Sampah makanan mengandung senyawa organik seperti karbohidrat, dan ketika ditimbun di tempat pembuangan akhir, senyawa ini terurai secara anaerobik, menghasilkan gas rumah kaca metana yang kuat. Efek pemanasan metana terhadap planet ini 80 kali lebih kuat daripada karbon dioksida selama 20 tahun.
“Apa pun yang dapat Anda lakukan dengan daur ulang sampah makanan lebih baik daripada membuangnya ke tempat pembuangan sampah,” kata Dou.
Uni Eropa, Cina , dan Amerika Serikat semuanya memiliki sistem agrifood yang sangat besar yang menghasilkan sejumlah besar limbah makanan dan emisi GRK sambil menggunakan sumber daya alam yang sangat besar, menurut penelitian tersebut.
“Mereka adalah apa yang saya sebut sebagai ‘super emitor’ metana dari pembuangan limbah makanan,” kata Dou.
Para peneliti menemukan bahwa menghilangkan sepenuhnya pembuangan makanan di tempat pembuangan sampah di negara-negara ini dapat mengurangi emisi GRK secara signifikan.
Dou mencatat bahwa perkiraan pengurangan emisi GRK di AS akan setara dengan mengimbangi emisi metana dari hampir sembilan juta sapi perah — lebih dari 90 persen populasi sapi perah di negara tersebut.
Dou mengatakan temuan tentang manfaat memberi makan kembali adalah yang paling penting.
“Saya sangat menganjurkan pengalihan aliran limbah makanan yang sesuai menjadi pakan ternak karena memiliki manfaat tambahan yaitu mengurangi penggunaan pakan konvensional, sehingga menghemat penggunaan sumber daya alam dan pupuk,” jelas Dou.
Studi tersebut menemukan bahwa lebih dari lima persen dari total lahan pertanian di China yang saat ini digunakan untuk produksi kacang kedelai dan jagung tidak lagi diperlukan jika limbah makanan yang sesuai didaur ulang melalui pemberian pakan ulang.

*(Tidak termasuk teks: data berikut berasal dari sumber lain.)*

Lemma join_split c s : join (String c EmptyString) (split c s) = s.
Proof.
  induction s as [|d s IH]; [done|]. cbn.
  destruct (Ascii.eqb_spec d c) as [->|Hd].
  - rewrite join_cons by apply split_not_nil. by rewrite IH.
  - pose proof (split_not_nil c s). destruct (split c s) as [|w [|w' ws]]; [done| |].
    + cbn in *. by rewrite IH.
    + rewrite join_cons in IH |- * by done. by rewrite app_String, IH.
Qed.

Lemma sort_strings_Permutation l : sort_strings l ≡ₚ l.
Proof. apply merge_sort_Permutation. Qed.

Lemma sort_strings_Sorted l : StronglySorted String.le (sort_strings l).
Proof. apply StronglySorted_merge_sort; apply _. Qed.

(** Two sorted lists with the same elements are equal, so sorting forgets the
    order in which a Go map was ranged over. *)
Lemma sort_strings_perm l l' : l ≡ₚ l' -> sort_strings l = sort_strings l'.
Proof.
  intros H. apply (StronglySorted_unique String.le); [apply sort_strings_Sorted..|].
  by rewrite !sort_strings_Permutation.
Qed.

“Lahan yang tersisa ini dapat digunakan untuk memproduksi makanan manusia guna meningkatkan ketahanan pangan atau menghentikan produksi lahan untuk tujuan konservasi ,” tulis para penulis dalam penelitian tersebut.
Para peneliti juga menemukan bahwa pemberian pakan ulang dapat menggantikan sebagian kacang kedelai dan jagung dalam pakan ternak, yang menurut Dou akan sangat penting bagi negara-negara seperti China dan beberapa negara Uni Eropa yang sangat bergantung pada impor pakan.
“Pengomposan limbah makanan, pencernaan anaerobik, dan pemanfaatan kembali menjadi pakan ternak merupakan pilihan yang praktis dan layak, telah terbukti di lapangan, berbiaya rendah, dan sangat efektif dalam mengurangi emisi dengan berbagai manfaat konservasi sumber daya,” tulis para penulis.